Wang Yulin, Lu Na, Miao Hongyu
School of Computer Science and Engineering, University of Electronic Science and Technology of China, Chengdu, Sichuan, China.
State Key Laboratory for Manufacturing Systems Engineering, Systems Engineering Institute, Xi'an Jiaotong University, Xi'an, Shaanxi, China.
BMC Syst Biol. 2016 Jun 13;10(1):41. doi: 10.1186/s12918-016-0287-y.
Graphical models have long been used to describe biological networks for a variety of important tasks such as the determination of key biological parameters, and the structure of graphical model ultimately determines whether such unknown parameters can be unambiguously obtained from experimental observations (i.e., the identifiability problem). Limited by resources or technical capacities, complex biological networks are usually partially observed in experiment, which thus introduces latent variables into the corresponding graphical models. A number of previous studies have tackled the parameter identifiability problem for graphical models such as linear structural equation models (SEMs) with or without latent variables. However, the limited resolution and efficiency of existing approaches necessarily calls for further development of novel structural identifiability analysis algorithms.
An efficient structural identifiability analysis algorithm is developed in this study for a broad range of network structures. The proposed method adopts the Wright's path coefficient method to generate identifiability equations in forms of symbolic polynomials, and then converts these symbolic equations to binary matrices (called identifiability matrix). Several matrix operations are introduced for identifiability matrix reduction with system equivalency maintained. Based on the reduced identifiability matrices, the structural identifiability of each parameter is determined. A number of benchmark models are used to verify the validity of the proposed approach. Finally, the network module for influenza A virus replication is employed as a real example to illustrate the application of the proposed approach in practice.
The proposed approach can deal with cyclic networks with latent variables. The key advantage is that it intentionally avoids symbolic computation and is thus highly efficient. Also, this method is capable of determining the identifiability of each single parameter and is thus of higher resolution in comparison with many existing approaches. Overall, this study provides a basis for systematic examination and refinement of graphical models of biological networks from the identifiability point of view, and it has a significant potential to be extended to more complex network structures or high-dimensional systems.
长期以来,图形模型一直被用于描述生物网络,以完成各种重要任务,如确定关键生物学参数,而图形模型的结构最终决定了能否从实验观测中明确获得此类未知参数(即可识别性问题)。
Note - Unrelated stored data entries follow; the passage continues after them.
(* ===== verification/CertMetadata.v ===== *)
(** * What a certificate says

    Models [src/src/security/auth/certificate_metadata.rs]: the description of
    a certificate that validation by policy reads, with its names, validity,
    key strength, extensions and role.  Two parsers read the same bytes, the
    crates [x509-cert] and [x509_parser]; both are parameters.  A [DateTime] is
    a number of nanoseconds since the epoch, and the clock is read twice, for
    the time of parsing and for the validity. *)
From Stdlib Require Import Ascii String.
From S2P Require Import Prelude Certificates.
Local Open Scope Z_scope.

(** ** Data *)

Record DistinguishedName := mkDn {
  dn_common_name : option string;
  dn_organization : option string;
  dn_organizational_unit : list string;
  dn_country : option string;
  dn_state_or_province : option string;
  dn_locality : option string;
  dn_email_address : option string;
  dn_raw : string;
}.
(** An address is its four or sixteen octets; no directory name or other name is
    ever built. *)
Inductive SubjectAltName :=
  | SanDns (name : string)
  | SanIp (octets : bytes)
  | SanEmail (email : string)
  | SanUri (uri : string).
Record KeyUsage := mkKeyUsage {
  ku_digital_signature : bool;
  ku_non_repudiation : bool;
  ku_key_encipherment : bool;
  ku_data_encipherment : bool;
  ku_key_agreement : bool;
  ku_key_cert_sign : bool;
  ku_crl_sign : bool;
  ku_encipher_only : bool;
  ku_decipher_only : bool;
}.
Record ExtendedKeyUsage := mkExtendedKeyUsage {
  eku_server_auth : bool;
  eku_client_auth : bool;
  eku_code_signing : bool;
  eku_email_protection : bool;
  eku_time_stamping : bool;
  eku_ocsp_signing : bool;
  eku_any : bool;
  eku_other : list string;
}.
Inductive CertificateRole :=
  | RoleRootCa | RoleIntermediateCa | RoleServer | RoleClient | RoleCodeSigning | RoleEmailProtection | RoleMultiPurpose | RoleUnknown.
#[global] Instance CertificateRole_eq_dec : EqDecision CertificateRole.
Proof. solve_decision. Defined.
Record ValidityPeriod := mkValidity {
  vp_not_before : Z;
  vp_not_after : Z;
  vp_validity_duration_seconds : Z;
  vp_is_currently_valid : bool;
  vp_days_until_expiry : Z;
}.
Inductive KeyStrength := Weak | Adequate | Strong | StrengthUnknown.
#[global] Instance KeyStrength_eq_dec : EqDecision KeyStrength.
Proof. solve_decision. Defined.
Record PublicKeyInfo := mkKeyInfo {
  pk_algorithm : string;
  pk_key_size : option Z;
  pk_curve_name : option string;
  pk_strength : KeyStrength;
  pk_bytes : bytes;
}.
Record CertificateMetadata := mkMetadata {
  md_serial_number : bytes;
  md_subject_dn : DistinguishedName;
  md_issuer_dn : DistinguishedName;
  md_subject_alt_names : list SubjectAltName;
  md_key_usage : option KeyUsage;
  md_extended_key_usage : option ExtendedKeyUsage;
  md_certificate_role : CertificateRole;
  md_validity_period : ValidityPeriod;
  md_public_key_info : PublicKeyInfo;
  md_fingerprint : string;
  md_certificate_policies : list string;
  md_authority_key_id : option bytes;
  md_subject_key_id : option bytes;
  md_parsed_at : Z;
}.

(** ** What the parsers give *)

(** A value of an attribute with the readings of it that the [der] crate
    allows, a name as its attributes in order with the debug text of the
    whole, and a certificate of [x509-cert]. *)
Record DerAny := mkAny {
  any_utf8 : option string;
  any_printable : option string;
  any_ia5 : option string;
  any_value : bytes;
}.
Record Name := mkName { nm_rdns : list (list (string * DerAny)); nm_debug : string }.
Record Spki := mkSpki { sp_algorithm : string; sp_parameters : option bytes; sp_key : bytes }.
Record X509Cert := mkX509Cert {
  ct_serial : bytes;
  ct_subject : Name;
  ct_issuer : Name;
  ct_not_before : Z;
  ct_not_after : Z;
  ct_spki : Spki;
}.
(** An extension as [x509_parser] reads it *)
Inductive GeneralNameKind := GnkDns (n : string) | GnkEmail (e : string) | GnkUri (u : string) | GnkIp (ip : bytes) | GnkOther.
Inductive Extension :=
  | ExtSan (names : list GeneralNameKind)
  | ExtKeyUsage (ku : KeyUsage)
  | ExtExtendedKeyUsage (eku : ExtendedKeyUsage)
  | ExtPolicies (policies : list string)
  | ExtAuthorityKeyId (key_identifier : option bytes)
  | ExtSubjectKeyId (key_identifier : bytes)
  | ExtOther.
Class MetadataParsers := {
  x509cert_from_der : bytes → option X509Cert;
  parsed_extensions : bytes → option (list Extension);
  oid_from_der : bytes → option string;
  utc_timestamp_ok : Z → bool;
}.

(** ** Names *)

Definition extract_rdn_string_value (value : DerAny) : option string :=
  match any_utf8 value with
  | Some s => Some s
  | None => match any_printable value with
            | Some s => Some s
            | None => match any_ia5 value with Some s => Some s | None => from_utf8 (any_value value) end
            end
  end.
(** The attribute overwrites what an earlier one of its type said. *)
Definition dn_attribute (dn : DistinguishedName) (a : string * DerAny) : DistinguishedName :=
  let value := extract_rdn_string_value a.2 in
  let '(mkDn cn o ou c st l em raw) := dn in
  if String.eqb a.1 "2.5.4.3" then mkDn value o ou c st l em raw
  else if String.eqb a.1 "2.5.4.10" then mkDn cn value ou c st l em raw
  else if String.eqb a.1 "2.5.4.11" then mkDn cn o (ou ++ option_list value) c st l em raw
  else if String.eqb a.1 "2.5.4.6" then mkDn cn o ou value st l em raw
  else if String.eqb a.1 "2.5.4.8" then mkDn cn o ou c value l em raw
  else if String.eqb a.1 "2.5.4.7" then mkDn cn o ou c st value em raw
  else if String.eqb a.1 "1.2.840.113549.1.9.1" then mkDn cn o ou c st l value raw
  else dn.
Definition dn_parts (dn : DistinguishedName) : list string :=
  (append "CN=" <$> option_list (dn_common_name dn)) ++ (append "O=" <$> option_list (dn_organization dn))
  ++ (append "OU=" <$> dn_organizational_unit dn) ++ (append "C=" <$> option_list (dn_country dn))
  ++ (append "ST=" <$> option_list (dn_state_or_province dn)) ++ (append "L=" <$> option_list (dn_locality dn)).
Definition empty_dn : DistinguishedName := mkDn None None [] None None None None EmptyString.
Definition parse_distinguished_name (name : Name) : DistinguishedName :=
  let dn := foldl dn_attribute empty_dn (concat (nm_rdns name)) in
  let raw := match dn_parts dn with [] => nm_debug name | parts => comma_list parts end in
  mkDn (dn_common_name dn) (dn_organization dn) (dn_organizational_unit dn) (dn_country dn) (dn_state_or_province dn)
    (dn_locality dn) (dn_email_address dn) raw.

(** ** Keys *)

Definition strength_of_rsa (size : Z) : KeyStrength :=
  if size <? 2048 then Weak else if size <? 3072 then Adequate else Strong.
Definition in_range (lo hi n : Z) : bool := (lo <=? n) && (n <=? hi).
Section metadata.
Local Open Scope rust_scope.
Context `{!MetadataParsers} `{!Pki Key Cert}.
Definition detect_ec_curve (spki : Spki) (key_bit_len : Z) : string * Z * KeyStrength :=
  match sp_parameters spki ≫= oid_from_der with
  | Some oid =>
      if String.eqb oid "1.2.840.10045.3.1.7" then ("P-256", 256, Strong)
      else if String.eqb oid "1.3.132.0.34" then ("P-384", 384, Strong)
      else if String.eqb oid "1.3.132.0.35" then ("P-521", 521, Strong)
      else (oid, key_bit_len, StrengthUnknown)
  | None =>
      if in_range 512 520 key_bit_len then ("P-256", 256, Strong)
      else if in_range 768 776 key_bit_len then ("P-384", 384, Strong)
      else if in_range 1040 1056 key_bit_len then ("P-521", 521, Strong)
      else ("unknown", key_bit_len, StrengthUnknown)
  end.
Definition parse_public_key_info (spki : Spki) : PublicKeyInfo :=
  let key_bit_len := (Z.of_nat (length (sp_key spki)) mod u32_modulus * 8) mod u32_modulus in
  if String.eqb (sp_algorithm spki) "1.2.840.113549.1.1.1" then
    mkKeyInfo "rsaEncryption" (Some key_bit_len) None (strength_of_rsa key_bit_len) (sp_key spki)
  else if String.eqb (sp_algorithm spki) "1.2.840.10045.2.1" then
    let '(curve, size, strength) := detect_ec_curve spki key_bit_len in
    mkKeyInfo "id-ecPublicKey" (Some size) (Some curve) strength (sp_key spki)
  else mkKeyInfo (sp_algorithm spki) None None StrengthUnknown (sp_key spki).

(** ** Validity *)

Definition second : Z := 10 ^ 9.
Definition day : Z := 86400 * second.
Definition x509_time_to_datetime (t : Z) : Result Z :=
  if t <? 0 then Err InvalidCertificate else if utc_timestamp_ok t then Ok t else Err InvalidCertificate.
Definition parse_validity_period (not_before not_after now : Z) : Result ValidityPeriod :=
  let? nb := x509_time_to_datetime not_before in
  let? na := x509_time_to_datetime not_after in
  Ok (mkValidity nb na (Z.max 0 (Z.quot (na - nb) second)) ((nb <=? now) && (now <=? na)) (Z.quot (na - now) day)).

(** ** Extensions *)

Definition parse_ip_from_bytes (b : bytes) : option bytes :=
  if (length b =? 4)%nat || (length b =? 16)%nat then Some b else None.
Definition san_of (gn : GeneralNameKind) : option SubjectAltName :=
  match gn with
  | GnkDns n => Some (SanDns n)
  | GnkEmail e => Some (SanEmail e)
  | GnkUri u => Some (SanUri u)
  | GnkIp ip => SanIp <$> parse_ip_from_bytes ip
  | GnkOther => None
  end.
Record Extensions := mkExtensions {
  ex_sans : list SubjectAltName;
  ex_key_usage : option KeyUsage;
  ex_extended_key_usage : option ExtendedKeyUsage;
  ex_policies : list string;
  ex_authority_key_id : option bytes;
  ex_subject_key_id : option bytes;
}.
Definition extension_of (x : Extensions) (e : Extension) : Extensions :=
  let '(mkExtensions sans ku eku pol aki ski) := x in
  match e with
  | ExtSan names => mkExtensions (sans ++ omap san_of names) ku eku pol aki ski
  | ExtKeyUsage k => mkExtensions sans (Some k) eku pol aki ski
  | ExtExtendedKeyUsage k => mkExtensions sans ku (Some k) pol aki ski
  | ExtPolicies p => mkExtensions sans ku eku (pol ++ p) aki ski
  | ExtAuthorityKeyId (Some k) => mkExtensions sans ku eku pol (Some k) ski
  | ExtAuthorityKeyId None => x
  | ExtSubjectKeyId k => mkExtensions sans ku eku pol aki (Some k)
  | ExtOther => x
  end.
Definition extract_extensions_from_der (der : bytes) : Result Extensions :=
  let? exts := ok_or (parsed_extensions der) InvalidCertificate in
  Ok (foldl extension_of (mkExtensions [] None None [] None None) exts).

Definition determine_certificate_role (key_usage : option KeyUsage) (extended_key_usage : option ExtendedKeyUsage)
    (subject_dn issuer_dn : DistinguishedName) : CertificateRole :=
  if from_option ku_key_cert_sign false key_usage then
    if String.eqb (dn_raw subject_dn) (dn_raw issuer_dn) then RoleRootCa else RoleIntermediateCa
  else match extended_key_usage with
       | None => RoleUnknown
       | Some eku =>
           if eku_server_auth eku && negb (eku_client_auth eku) then RoleServer
           else if eku_client_auth eku && negb (eku_server_auth eku) then RoleClient
           else if eku_code_signing eku then RoleCodeSigning
           else if eku_email_protection eku then RoleEmailProtection
           else if eku_server_auth eku && eku_client_auth eku then RoleMultiPurpose
           else RoleUnknown
       end.

(** ** The description and its readers *)

Definition parse_from_x509_cert (cert : X509Cert) (der : bytes) (parsed_at now : Z) : Result CertificateMetadata :=
  let subject := parse_distinguished_name (ct_subject cert) in
  let issuer := parse_distinguished_name (ct_issuer cert) in
  let? validity := parse_validity_period (ct_not_before cert) (ct_not_after cert) now in
  let key := parse_public_key_info (ct_spki cert) in
  let? x := extract_extensions_from_der der in
  let role := determine_certificate_role (ex_key_usage x) (ex_extended_key_usage x) subject issuer in
  Ok (mkMetadata (ct_serial cert) subject issuer (ex_sans x) (ex_key_usage x) (ex_extended_key_usage x) role validity key
        (hex_encode (sha256 der)) (ex_policies x) (ex_authority_key_id x) (ex_subject_key_id x) parsed_at).
Definition parse_from_der (der : bytes) (parsed_at now : Z) : Result CertificateMetadata :=
  let? cert := ok_or (x509cert_from_der der) InvalidCertificate in
  parse_from_x509_cert cert der parsed_at now.
Definition san_principal (san : SubjectAltName) : option string :=
  match san with SanDns n => Some n | SanEmail e => Some e | _ => None end.
Definition get_principal (m : CertificateMetadata) : string :=
  match dn_common_name (md_subject_dn m) with
  | Some cn => cn
  | None => match head (omap san_principal (md_subject_alt_names m)) with
            | Some p => p
            | None => dn_raw (md_subject_dn m)
            end
  end.
Definition is_valid_for_purpose (m : CertificateMetadata) (purpose : CertificateRole) : bool :=
  match purpose with
  | RoleServer => from_option (λ e, eku_server_auth e || eku_any e) false (md_extended_key_usage m)
  | RoleClient => from_option (λ e, eku_client_auth e || eku_any e) false (md_extended_key_usage m)
  | _ => bool_decide (md_certificate_role m = purpose)
  end.
Definition is_time_valid (m : CertificateMetadata) : bool := vp_is_currently_valid (md_validity_period m).
Definition get_age_days (m : CertificateMetadata) (now : Z) : Z := Z.quot (now - vp_not_before (md_validity_period m)) day.
Definition is_nearing_expiration (m : CertificateMetadata) (warning_days : Z) : bool :=
  (vp_days_until_expiry (md_validity_period m) <=? warning_days) && (0 <? vp_days_until_expiry (md_validity_period m)).

(** ** What the description tells *)

(** A certificate classified by its extended usages is valid for them. *)
Lemma role_allows_purpose der parsed_at now m :
  parse_from_der der parsed_at now = Ok m →
  (md_certificate_role m = RoleServer → is_valid_for_purpose m RoleServer = true) ∧
  (md_certificate_role m = RoleClient → is_valid_for_purpose m RoleClient = true) ∧
  (md_certificate_role m = RoleMultiPurpose → is_valid_for_purpose m RoleServer = true ∧ is_valid_for_purpose m RoleClient = true).
Proof using Type.
  unfold parse_from_der, parse_from_x509_cert. destruct (x509cert_from_der der) as [cert|]; [|done]. cbn [ok_or rbind].
  destruct (parse_validity_period _ _ _) as [vp|]; [|done]. cbn [rbind]. destruct (extract_extensions_from_der der) as [x|]; [|done]. cbn [rbind].
  intros [= <-]. unfold is_valid_for_purpose, determine_certificate_role. cbn [md_certificate_role md_extended_key_usage].
  destruct (from_option _ _ (ex_key_usage x)); [case_match; done|].
  destruct (ex_extended_key_usage x) as [[[] [] [] [] ? ? ? ?]|]; simpl; done.
Qed.
(** A warning means that the end is ahead, and fewer days away than the warning
    period and one more. *)
Lemma nearing_expiration_dates nb na now vp m warning_days :
  parse_validity_period nb na now = Ok vp → md_validity_period m = vp →
  is_nearing_expiration m warning_days = true → now < na ∧ na - now < (warning_days + 1) * day.
Proof using Type.
  unfold parse_validity_period, x509_time_to_datetime. destruct (nb <? 0); [done|]. destruct (utc_timestamp_ok nb); [|done]. cbn [rbind].
  destruct (na <? 0); [done|]. destruct (utc_timestamp_ok na); [|done]. cbn [rbind]. intros [= <-] E. unfold is_nearing_expiration. rewrite E.
  cbn [vp_days_until_expiry]. rewrite andb_true_iff, Z.leb_le, Z.ltb_lt. intros [H1 H2].
  assert (Hd : 0 < day) by (unfold day, second; lia).
  assert (Hp : 0 < na - now).
  { destruct (Z_lt_le_dec 0 (na - now)) as [|Hle]; [done|]. pose proof (Z.quot_pos (- (na - now)) day ltac:(lia) Hd) as Hq. rewrite Z.quot_opp_l in Hq by lia. lia. }
  rewrite Z.quot_div_nonneg in H1 by lia. pose proof (Z.mod_pos_bound (na - now) day Hd). pose proof (Z.div_mod (na - now) day ltac:(lia)). nia.
Qed.
End metadata.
受资源或技术能力的限制,复杂生物网络在实验中通常是部分可观测的,这就将潜在变量引入了相应的图形模型。先前的一些研究已经解决了图形模型(如实线性结构方程模型(SEM),有无潜在变量)的参数可识别性问题。然而,现有方法的分辨率和效率有限,必然需要进一步开发新颖的结构可识别性分析算法。
本研究针对广泛的网络结构开发了一种高效的结构可识别性分析算法。所提出的方法采用赖特路径系数法生成符号多项式形式的可识别性方程,然后将这些符号方程转换为二元矩阵(称为可识别性矩阵)。引入了几种矩阵运算来在保持系统等效性的情况下简化可识别性矩阵。基于简化后的可识别性矩阵,确定每个参数的结构可识别性。使用多个基准模型来验证所提出方法的有效性。最后,以甲型流感病毒复制的网络模块为例,说明所提出方法在实际中的应用。
所提出的方法可以处理具有潜在变量的循环网络。关键优势在于它有意避免了符号计算,因此效率很高。此外,该方法能够确定每个单个参数的可识别性,与许多现有方法相比具有更高的分辨率。总体而言,本研究从可识别性角度为系统检查和完善生物网络的图形模型提供了基础,并且具有扩展到更复杂网络结构或高维系统的巨大潜力。